* **Your task**:
Exactly reproduce the data from its first line through the line with "arrays and strings", leaving out every line after it.

* **Records for this exercise**:

= = =

(** * react-vanilla-form: the form state engine of [src/index.js]

    A shallow embedding of the [Form] component: its [state]
    ([data], [errors]), the change handler [handleChange], the tree
    walk [validateTree], [handleSubmit] and the two lifecycle hooks,
    together with the Ramda functions they are written with
    ([lensPath], [view], [set], [assoc], [reduce], [ap], [reject],
    [complement], [equals], [defaultTo]), as Ramda 0.25 to 0.27 define
    them.  Paths are lists of element names, so every key is a string.

    Modelling decisions.
    - A JavaScript value is a [value]; an object is the finite map of
      its own enumerable properties ([gmap string value]), so two
      objects are equal exactly when Ramda's [equals] says so.
    - A property read [obj[k]] finds the own property of [obj], or else
      what the prototype chain holds.  The own properties of objects,
      arrays and strings are in the value; the members of the built-in
      prototypes ([toString], [constructor], [map], ...) and the
      built-in properties of functions ([length], [name]) are those of
      the [Host].  They depend on the engine, so the host is left open:
      a general theorem holds for every host.  A key under which the
      host holds nothing is [ordinary]; a theorem that needs its keys
      to be ordinary says so.  The examples are run on the host
      [sample].
    - A function value is a name ([VFun f]); [call f] is what it
      computes.  Validators are pure and total, as the form expects.
      A function of the host is a function name as well, though called
      as a validator it may throw: a theorem that depends on what
      calling an entry does keeps the resolution of the entry within
      own properties ([own_along]).  No function name stands for the
      constructor [Array], so the tests [is(Array, x)] and
      [x.constructor === Array] are matches on [VArr] (on [NArr] for
      children).
    - An assignment [result[k] = val] makes [k] an own property.  Under
      the key [__proto__] JavaScript sets the prototype instead; that
      key is not told apart from the others.
    - A [TypeError] (calling what is not a function, reading a property
      of [null]) is an explicit outcome, [Throw TypeError].
    - [setState] is a record update; the host callbacks [onChange] and
      [onSubmit] are recorded as the list of [notice]s a handler emits.
    - [cloneTree] and [render] work on [elem], the children with the
      props [cloneTree] reads; [forget] gives the [node] that
      [validateTree] sees of them.  [React.cloneElement(element, config)]
      is kept symbolic: a [rendered] tree records the element and the
      [config] it was cloned with.  [React.Children.map] is the one of
      React 15 and 16: it flattens nested arrays and hands [null] to the
      callback for a child that is [null], [undefined] or a boolean. *)

From stdpp Require Import gmap strings list fin_maps pretty.
From Stdlib Require Import ZArith Ascii.

Set Warnings "-register-all".
(** * search/api.py: search business logic, embedded and verified

    A shallow embedding of [src/search/api.py] (edx-search): the two entry
    points [perform_search] and [course_discovery_search], the filter
    wrapper [_format_filter] and the facet post-processor
    [process_range_data].

    Python values are an inductive type [pyval]; the dictionaries handed to
    the search engine are finite maps with string keys; the wall clock
    ([datetime.utcnow()]) and the calls made to the search engine are effects
    threaded through a small state-and-exception monad [M]. *)

From Stdlib Require Import ZArith String List Bool Lia.
From stdpp Require Import base strings gmap list fin_maps.
Import ListNotations.

Local Open Scope string_scope.
Local Open Scope Z_scope.

(** ** Python values *)

(** A naive [datetime] (no timezone: every parse uses [ignoretz=True] and the
    clock is [utcnow()]), as the number of microseconds since the epoch.  The
    year range 1..9999 of Python's [datetime] is not represented. *)
Definition datetime : Type := Z.

(** [timedelta(days=n)], in microseconds. *)
Definition timedelta_days (n : Z) : Z := n * 86400 * 1000000.

(** Modelled from the spec: [utils.DateRange] is imported by api.py but is
    not part of the source under study; the spec gives it as a pair of
    optional bounds, an absent bound meaning unbounded on that side. *)
Record DateRange : Type := mkDateRange {
  lower : option datetime;
  upper : option datetime
}.

(** The values that flow through api.py.  [PStr] stands for every string-like
    Python 2 type the code tests with
    [isinstance(x, (str, unicode, bytes, bytearray))]; numbers are integers
    (floats are not represented); a [dict] is an association list in
    iteration order, its keys being arbitrary hashable values (engines
    return facet terms of date fields as strings or as numbers). *)
#[warnings="-register-all"]
Inductive pyval : Type :=
| PNone
| PBool (b : bool)
| PInt (n : Z)
| PStr (s : string)
| PRange (r : DateRange)
| PList (l : list pyval)
| PDict (d : list (pyval * pyval)).

(** Exceptions that can leave api.py. *)
Inductive exn : Type :=
| KeyError (key : string)
| TypeError
| AttributeError
| ValueError
| OverflowError
| NoSearchEngineError (msg : string)
| CollaboratorError (msg : string).

Inductive res (A : Type) : Type :=
| Ok (a : A)
| Raise (e : exn).
Arguments Ok {A} a.
Arguments Raise {A} e.

Definition res_bind {A B} (r : res A) (k : A -> res B) : res B :=
  match r with
  | Ok a => k a
  | Raise e => Raise e
  end.

(** *** Primitive operations on Python values *)

Module Py.

(** [bool(x)] *)
Definition truthy (x : pyval) : bool :=
  match x with
  | PNone => false
  | PBool b => b
  | PInt n => negb (n =? 0)
  | PStr s => negb (String.eqb s "")
  | PRange _ => true
  | PList l => match l with [] => false | _ => true end
  | PDict d => match d with [] => false | _ => true end
  end.

(** [isinstance(x, (str, unicode, bytes, bytearray))] *)
Definition is_stringlike (x : pyval) : bool :=
  match x with
  | PStr _ => true
  | _ => false
  end.
(** X8. When the first fetch of the report fails, the run still ends
    normally: the inventory file and the matched file have no row, and
    every input serial is written to the unmatched file, in input
    order. *)
Theorem failed_first_fetch_reports_all_not_found
    (csv0 : option JsString.t) (tok : ReportToken) (failed : Fetched)
    (rest : list Fetched) :
  tok ≠ [] →
  failed = FetchNull ∨ failed = FetchNotObject →
  main {| csv := csv0; requested := Some tok; reports := failed :: rest |}
  = {| ending := Finished;
       fetched := [tok];
       written := [InventoryObtenido_csv [];
                   Inventory_csv [];
                   InventoryNotFound_csv (readFileAndParseToArray csv0)] |}.
Proof.
  intros Htok Hfailed.
  rewrite (main_finished csv0 tok (failed :: rest) JsMap.empty [tok] rest Htok).
  - by rewrite reconcile_empty_inventory.
  - by rewrite paginate_failed.
Qed.

Lemma failed_first_fetch_reports_all_not_found_witness :
  let A := JsString.lit "A" in
  let B := JsString.lit "B" in
  let T0 := JsString.lit "T0" in
  main {| csv := Some (A ++ JsString.LF :: B); requested := Some T0;
          reports := [FetchNull] |}
  = {| ending := Finished;
       fetched := [T0];
       written := [InventoryObtenido_csv [];
                   Inventory_csv [];
                   InventoryNotFound_csv [A; B]] |}.
Proof.
  intros A B T0.
  refine (failed_first_fetch_reports_all_not_found
            (Some (A ++ JsString.LF :: B)) T0 FetchNull [] _ _).
  - by cbv.
  - by left.
Defined.

(** X9. The two datasets are sound and disjoint: a matched entry pairs
    an input serial with the id the inventory gives it, an unmatched
    serial is an input serial the inventory lacks, and no serial is in
    both. *)
Theorem reconcile_sound
    (serials : list SerialNumber) (inv : JsMap.t SerialNumber DeviceId) :
  let r := reconcile serials inv in
  (∀ id s, (id, s) ∈ matched r → s ∈ serials ∧ JsMap.get inv s = Some id)
  ∧ (∀ s, s ∈ unmatched r → s ∈ serials ∧ JsMap.get inv s = None)
  ∧ (∀ s, s ∈ unmatched r → s ∉ (matched r).*2).
Proof.
  intros r. subst r. split_and!.
  - apply matched_sound.
  - intros s. by rewrite elem_of_unmatched.
  - intros s [_ Hnone]%elem_of_unmatched ([id s'] & -> & Hin)%list_elem_of_fmap.
    apply matched_sound in Hin as [_ Hsome]. simpl in Hnone. congruence.
Qed.

Lemma reconcile_sound_witness :
  let A := JsString.lit "A" in
  let B := JsString.lit "B" in
  JsMap.get [(A, 5%Z)] A = Some 5%Z ∧ (B ∉ [A]).
Proof.
  intros A B.
  pose proof (reconcile_sound [A; B] [(A, 5%Z)]) as (Hm & _ & Hdisj).
  split.
  - apply (Hm 5%Z A). left.
  - apply (Hdisj B). left.
Defined.

(** X10. No input serial is lost without a trace: each one is in the
    unmatched dataset, or the device the inventory gives it has an entry
    in the matched dataset, whose serial belongs to that same device. *)
Theorem every_serial_is_accounted_for
    (serials : list SerialNumber) (inv : JsMap.t SerialNumber DeviceId)
    (s : SerialNumber) :
  s ∈ serials →
  let r := reconcile serials inv in
  s ∈ unmatched r
  ∨ ∃ id s', JsMap.get inv s = Some id
             ∧ (id, s') ∈ matched r
             ∧ JsMap.get inv s' = Some id.
Proof.
  intros Hin r. subst r. destruct (JsMap.get inv s) as [id|] eqn:Hs.
  - right. exists id.
    assert (id ∈ JsMap.keys (matched (reconcile serials inv))) as Hid.
    { apply elem_of_matched_keys. by exists s. }
    apply list_elem_of_fmap in Hid as ([id' s'] & -> & Hentry).
    exists s'. split_and!; [done | done |].
    by apply matched_sound in Hentry as [_ ?].
  - left. by apply elem_of_unmatched.
Qed.

Lemma every_serial_is_accounted_for_witness :
  let A := JsString.lit "A" in
  let B := JsString.lit "B" in
  let r := reconcile [A; B] [(A, 1%Z); (B, 1%Z)] in
  A ∈ unmatched r
  ∨ ∃ id s', JsMap.get [(A, 1%Z); (B, 1%Z)] A = Some id
             ∧ (id, s') ∈ matched r
             ∧ JsMap.get [(A, 1%Z); (B, 1%Z)] s' = Some id.
Proof.
  intros A B.
  apply (every_serial_is_accounted_for [A; B] [(A, 1%Z); (B, 1%Z)] A).
  left.
Defined.

(** X11. Reconciling a longer input extends the result: the unmatched
    serials of the two parts follow one another, and the devices matched
    by the first part keep their places at the front of matched. *)
Theorem reconcile_app
    (serials1 serials2 : list SerialNumber)
    (inv : JsMap.t SerialNumber DeviceId) :
  unmatched (reconcile (serials1 ++ serials2) inv)
  = unmatched (reconcile serials1 inv) ++ unmatched (reconcile serials2 inv)
  ∧ JsMap.keys (matched (reconcile serials1 inv))
    `prefix_of` JsMap.keys (matched (reconcile (serials1 ++ serials2) inv)).
Proof.
  split.
  - rewrite !unmatched_reconcile. apply filter_app.
  - rewrite !matched_reconcile, found_app, fill_app. apply fill_keys_prefix.
Qed.

(** X12. The three files of a run agree with one another: every row of
    the matched file is a row of the inventory file with its fields
    swapped, no row of the unmatched file is a service tag of the
    inventory file, the inventory file has each service tag once, and
    the serials of the matched and unmatched files are input serials. *)
Theorem output_files_are_consistent (w : World)
    (inventory : list (SerialNumber * DeviceId))
    (matches : list (DeviceId * SerialNumber))
    (missing : list SerialNumber) :
  written (main w)
  = [InventoryObtenido_csv inventory; Inventory_csv matches;
     InventoryNotFound_csv missing] →
  (∀ id s, (id, s) ∈ matches → (s, id) ∈ inventory)
  ∧ (∀ s, s ∈ missing → s ∉ inventory.*1)
  ∧ NoDup inventory.*1
  ∧ (∀ s, s ∈ missing ∨ s ∈ matches.*2 →
       s ∈ readFileAndParseToArray (csv w)).
Proof.
  unfold main. destruct (JsString.truthy (requested w)) as [tok|]; [|done].
  destruct (paginate _ _ _ _) as [inv log rest| |] eqn:Hloop; [|done..].
  cbn [written]. intros [= <- <- <-].
  pose proof (paginate_NoDup _ _ _ _ _ Hloop) as Hnd.
  split_and!; [| |done|].
  - intros id s [_ Hget]%matched_sound. by apply jsmap_elem_of.
  - intros s [_ Hnone]%elem_of_unmatched. by apply jsmap_get_None.
  - intros s [[? _]%elem_of_unmatched | Hs]; [done|].
    apply list_elem_of_fmap in Hs as ([id s'] & -> & Hin).
    by apply matched_sound in Hin as [? _].
Qed.
Lemma json_fits_str_dict (d : dict string) : json_fits (str_dict_to_json d) = true.
Proof.
  unfold str_dict_to_json. cbn [json_fits].
  induction d as [|[k v] d IH]; [reflexivity|exact IH].
Qed.

(** [json.dump] fails on the snapshot exactly when an integer of the store
    is too long. *)
Lemma snapshot_fits s : Library_ok s -> json_fits (snapshot s) = ints_fit s.
Proof.
  intros Hok. rewrite (snapshot_wf s Hok). unfold ints_fit, PyDict.values.
  cbn [json_fits forallb snd].
  assert (Hu : forallb (fun kv => json_fits (snd kv))
                 (map (fun iu => (fst iu, User_to_dict (snd iu))) (users s)) = true).
  { induction (users s) as [|[i u] us IH]; [reflexivity|].
    cbn [map forallb fst snd]. rewrite IH, andb_true_r.
    unfold User_to_dict. cbn [json_fits forallb snd].
    now rewrite json_fits_str_dict. }
  assert (Ht : forallb json_fits (map Transaction_to_dict (transactions s)) = true).
  { induction (transactions s) as [|t ts IH]; [reflexivity|].
    cbn [map forallb]. rewrite IH. reflexivity. }
  rewrite Hu, Ht. cbn [andb]. rewrite andb_true_r.
  induction (books s) as [|[t b] bs IH]; [reflexivity|].
  cbn [map forallb fst snd]. rewrite IH. f_equal.
  unfold Book_to_dict. cbn [json_fits forallb snd]. now rewrite !andb_true_r.
Qed.

Lemma load_not_json filename st :
  disk (world st) filename = Some NotJson ->
  load_from_file filename st = (Raise JSONDecodeError, st).
Proof.
  intros H. unfold load_from_file.
  rewrite (bind_run _ _ st (Some NotJson) st)
    by (unfold read_file; now rewrite H).
  reflexivity.
Qed.
(** * Camera keyframe engine and frame capture loop

    A shallow embedding of the two cores of the asset panning video maker:

    - [Rig]: the [DynamicCameraRig] component (keyframe generation,
      keyframe interpolation, the per-render [useFrame] callback and the
      imperative handle);
    - [Capture]: the [useVideoCapture] hook ([startRecording], the
      [captureFrame] tick, [finishRecording], [stopRecording]).

    JavaScript numbers are modelled as exact rationals ([Q]); equality of
    numbers is therefore [Qeq] ([==]), and the program's doubles agree with
    them up to rounding.  Where rounding decides what the program does, in
    the product that gives the number of frames of a capture, the product
    is rounded as the machine rounds it ([JS.times]).  The trigonometric
    functions and the random source are parameters of the generator: no
    property below depends on their values. *)

From Stdlib Require Import String Ascii DecimalString.
From Stdlib Require Import QArith Qminmax Qround Qabs Lqa Lia ZArith.
From Stdlib Require Import List Bool Sorting.Sorted Permutation.
Import ListNotations.
Open Scope Q_scope.

(** ** JavaScript numbers *)

Module JS.

(** [Number(n)] for a non-negative integer such as an array length or an
    array index. *)
Definition num (n : nat) : Q := inject_Z (Z.of_nat n).

(** [a <= b], [a < b], [a >= b] and [a > b] as the booleans the code
    branches on. *)
Definition le (a b : Q) : bool := Qle_bool a b.
Definition lt (a b : Q) : bool := negb (Qle_bool b a).
Definition ge (a b : Q) : bool := Qle_bool b a.
Definition gt (a b : Q) : bool := negb (Qle_bool a b).

(** [a % b]: the remainder has the sign of the dividend (truncated
    division).  JavaScript yields NaN for [b = 0]; here the quotient
    [a / 0] is [0], and the remainder is [a]. *)
Definition trunc (a : Q) : Z :=
  if Qle_bool 0 a then Qfloor a else Qceiling a.
Definition rem (a b : Q) : Q := a - b * inject_Z (trunc (a / b)).

(** [Math.round]: the nearest integer, halves rounded up. *)
Definition round (a : Q) : Z := Qfloor (a + 0.5).

(** [v || d] on an optional number: [undefined] and [0] are falsy. *)
Definition or_default (v : option Q) (d : Q) : Q :=
  match v with
  | Some f => if Qeq_bool f 0 then d else f
  | None => d
  end.

(** *** Doubles

    [double a] is the double nearest to [a]: the number with a significand
    of 53 bits nearest to it, a tie going to the even significand.  It is
    what an arithmetic operation on doubles returns when its exact result
    is [a].  Overflow and subnormal numbers are left out. *)

(** [2 ^ k], and 1 for a negative [k]. *)
Definition scale2 (k : Z) : Z := (2 ^ Z.max 0 k)%Z.

(** The exponent of [n / d], both positive: [floor (log2 (n / d))]. *)
Definition exponent (n d : Z) : Z :=
  let k := (Z.log2 n - Z.log2 d)%Z in
  if (d * scale2 k <=? n * scale2 (- k))%Z then k else (k - 1)%Z.

(** [n / d] rounded to the nearest integer, halves to the even one. *)
Definition halfEven (n d : Z) : Z :=
  let q := (n / d)%Z in
  match (2 * (n mod d) ?= d)%Z with
  | Lt => q
  | Gt => (q + 1)%Z
  | Eq => if Z.even q then q else (q + 1)%Z
  end.

Definition double (a : Q) : Q :=
  let n := Z.abs (Qnum (Qred a)) in
  let d := Zpos (Qden (Qred a)) in
  if (n =? 0)%Z then 0
  else
    let e := (exponent n d - 52)%Z in
    let m := halfEven (n * scale2 (- e)) (d * scale2 e) in
    let r := Qred (inject_Z (m * scale2 e) / inject_Z (scale2 (- e))) in
    if (Qnum a <? 0)%Z then - r else r.

(** [a * b] on doubles. *)
Definition times (a b : Q) : Q := double (a * b).

End JS.

(** ** The parts of three.js the rig uses *)

Module THREE.

Record Vector3 : Type := mkVector3 { x : Q; y : Q; z : Q }.

(** [new THREE.Vector3()] *)
Definition zero : Vector3 := mkVector3 0 0 0.

Definition add (a b : Vector3) : Vector3 :=
  mkVector3 (x a + x b) (y a + y b) (z a + z b).

Definition divideScalar (a : Vector3) (s : Q) : Vector3 :=
  mkVector3 (x a / s) (y a / s) (z a / s).

(** [new THREE.Vector3().lerpVectors(v1, v2, alpha)] *)
Definition lerpVectors (v1 v2 : Vector3) (alpha : Q) : Vector3 :=
  mkVector3 (x v1 + (x v2 - x v1) * alpha)
            (y v1 + (y v2 - y v1) * alpha)
            (z v1 + (z v2 - z v1) * alpha).

(** [v.lerp(w, alpha)] *)
Definition lerpTo (v w : Vector3) (alpha : Q) : Vector3 :=
  mkVector3 (x v + (x w - x v) * alpha)
            (y v + (y w - y v) * alpha)
            (z v + (z w - z v) * alpha).

(** [THREE.MathUtils.lerp(a, b, t)] *)
Definition lerp (a b t : Q) : Q := (1 - t) * a + t * b.

(** Component-wise numeric equality of vectors. *)
Definition veq (a b : Vector3) : Prop :=
  x a == x b /\ y a == y b /\ z a == z b.

(** A camera: its position, the point it was last turned to by
    [camera.lookAt], and its field of view when it has one (a perspective
    camera; [None] when the object has no [fov] property). *)
Record Camera : Type := mkCamera {
  cam_position : Vector3;
  cam_target : Vector3;
  cam_fov : option Q
}.

(** [clock.getElapsedTime()] reads the time anew on every call.  Of the
    calls made in one render two bear on the state: the one whose value
    is latched as the start time of a recording, made only while none is
    latched, and the one the time is computed from, which comes after
    it.  The others are in log statements. *)
Record Clock : Type := mkClock {
  atLatch : Q;
  atQuery : Q
}.

(** A clock that does not advance between the calls of the render. *)
Definition still (elapsed : Q) : Clock := mkClock elapsed elapsed.

End THREE.

(** ** DynamicCameraRig *)

Module Rig.

Import THREE.

Record CameraKeyframe : Type := mkKeyframe {
  time : Q;
  position : Vector3;
  lookAt : Vector3;
  fov : option Q
}.

(** The props of the component, defaults applied by [withDefaults]. *)
Record DynamicCameraRigProps : Type := mkProps {
  enabled : bool;
  duration : Q;
  assetsPositions : list Vector3;
  startPosition : option Vector3
}.

Definition withDefaults (enabled' : option bool) (duration' : option Q)
    (assets' : option (list Vector3)) (start' : option Vector3)
    : DynamicCameraRigProps :=
  mkProps (match enabled' with Some e => e | None => false end)
          (match duration' with Some d => d | None => 20 end)
          (match assets' with Some l => l | None => [zero] end)
          start'.

(** What [generateRandomKeyframes] returns. *)
Record Generated : Type := mkGenerated {
  keyframes : list CameraKeyframe;
  dynamicDuration : Q
}.

(** [movements.sort((a, b) => a.time - b.time)]: [Array.prototype.sort]
    is stable, so its result is the one of any stable sort; insertion
    from the right is used here. *)
Fixpoint insertByTime (k : CameraKeyframe) (l : list CameraKeyframe)
    : list CameraKeyframe :=
  match l with
  | [] => [k]
  | k' :: l' =>
      if JS.le (time k) (time k') then k :: l
      else k' :: insertByTime k l'
  end.

Fixpoint sortByTime (l : list CameraKeyframe) : list CameraKeyframe :=
  match l with
  | [] => []
  | k :: l' => insertByTime k (sortByTime l')
  end.

(** [arr.forEach((item, index) => ...)] threading the array the callback
    pushes to. *)
Fixpoint forEachFrom {A B : Type} (f : B -> A -> nat -> B)
    (index : nat) (arr : list A) (s : B) : B :=
  match arr with
  | [] => s
  | a :: arr' => forEachFrom f (S index) arr' (f s a index)
  end.

Definition forEach {A B : Type} (f : B -> A -> nat -> B)
    (arr : list A) (s : B) : B :=
  forEachFrom f 0 arr s.

Section Generator.

(** [Math.sin], [Math.cos] and [Math.PI]. *)
Variable Math_sin Math_cos : Q -> Q.
Variable Math_PI : Q.

Variable props : DynamicCameraRigProps.

(** [startPosition ? a : b] *)
Definition ifStart {A : Type} (a : Vector3 -> A) (b : A) : A :=
  match startPosition props with
  | Some sp => a sp
  | None => b
  end.

Definition generateSingleAssetAnimation (assetPos : Vector3)
    (baseAngle : Q) : list CameraKeyframe :=
  let movementVariation :=
    JS.rem baseAngle (Math_PI * 2) / (Math_PI * 2) in
  let heightVariation : Q :=
    if JS.gt movementVariation 0.5 then 1 else -1 in
  let sideMovement : Q :=
    if JS.gt movementVariation 0.5 then 1 else -1 in
  let heightPattern : Q :=
    if JS.gt heightVariation 0 then 0.5 else -0.5 in
  [ mkKeyframe 0
      (ifStart (fun sp => sp)
         (mkVector3 (x assetPos + Math_sin baseAngle * 3)
                    (y assetPos + 2)
                    (z assetPos + Math_cos baseAngle * 3)))
      assetPos (Some 50);
    mkKeyframe 3
      (ifStart
         (fun sp => lerpVectors sp
            (mkVector3
               (x assetPos + Math_sin (baseAngle + 0.2 * sideMovement) * 3)
               (y assetPos + 2 + heightPattern)
               (z assetPos + Math_cos (baseAngle + 0.2 * sideMovement) * 3))
            0.5)
         (mkVector3
            (x assetPos + Math_sin (baseAngle + 0.2 * sideMovement) * 3)
            (y assetPos + 2 + heightPattern)
            (z assetPos + Math_cos (baseAngle + 0.2 * sideMovement) * 3)))
      assetPos (Some 45);
    mkKeyframe 6
      (mkVector3
         (x assetPos + Math_sin (baseAngle + 0.6 * sideMovement) * 2.5)
         (y assetPos + 1.5 + heightPattern * 0.5)
         (z assetPos + Math_cos (baseAngle + 0.6 * sideMovement) * 2.5))
      assetPos (Some 40);
    mkKeyframe 9
      (mkVector3
         (x assetPos + Math_sin (baseAngle + 1.2 * sideMovement) * 2)
         (y assetPos + 1.2)
         (z assetPos + Math_cos (baseAngle + 1.2 * sideMovement) * 2))
      assetPos (Some 35);
    mkKeyframe 12
      (mkVector3
         (x assetPos + Math_sin (baseAngle + 2 * sideMovement) * 1.8)
         (y assetPos + 0.8)
         (z assetPos + Math_cos (baseAngle + 2 * sideMovement) * 1.8))
      assetPos (Some 30);
    mkKeyframe 15
      (mkVector3
         (x assetPos + Math_sin (baseAngle + 2.8 * sideMovement) * 2.5)
         (y assetPos + 1.5)
         (z assetPos + Math_cos (baseAngle + 2.8 * sideMovement) * 2.5))
      assetPos (Some 40);
    mkKeyframe 18
      (mkVector3
         (x assetPos + Math_sin (baseAngle + 3.5 * sideMovement) * 4)
         (y assetPos + 2.5)
         (z assetPos + Math_cos (baseAngle + 3.5 * sideMovement) * 4))
      assetPos (Some 50);
    mkKeyframe 20
      (mkVector3
         (x assetPos + Math_sin (baseAngle + 4.2 * sideMovement) * 4.5)
         (y assetPos + 2.5)
         (z assetPos + Math_cos (baseAngle + 4.2 * sideMovement) * 4.5))
      assetPos (Some 55) ].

= = =

* **Response**:
(** * react-vanilla-form: the form state engine of [src/index.js]

    A shallow embedding of the [Form] component: its [state]
    ([data], [errors]), the change handler [handleChange], the tree
    walk [validateTree], [handleSubmit] and the two lifecycle hooks,
    together with the Ramda functions they are written with
    ([lensPath], [view], [set], [assoc], [reduce], [ap], [reject],
    [complement], [equals], [defaultTo]), as Ramda 0.25 to 0.27 define
    them.  Paths are lists of element names, so every key is a string.

    Modelling decisions.
    - A JavaScript value is a [value]; an object is the finite map of
      its own enumerable properties ([gmap string value]), so two
      objects are equal exactly when Ramda's [equals] says so.
    - A property read [obj[k]] finds the own property of [obj], or else
      what the prototype chain holds.  The own properties of objects,
      arrays and strings are in the value; the members of the built-in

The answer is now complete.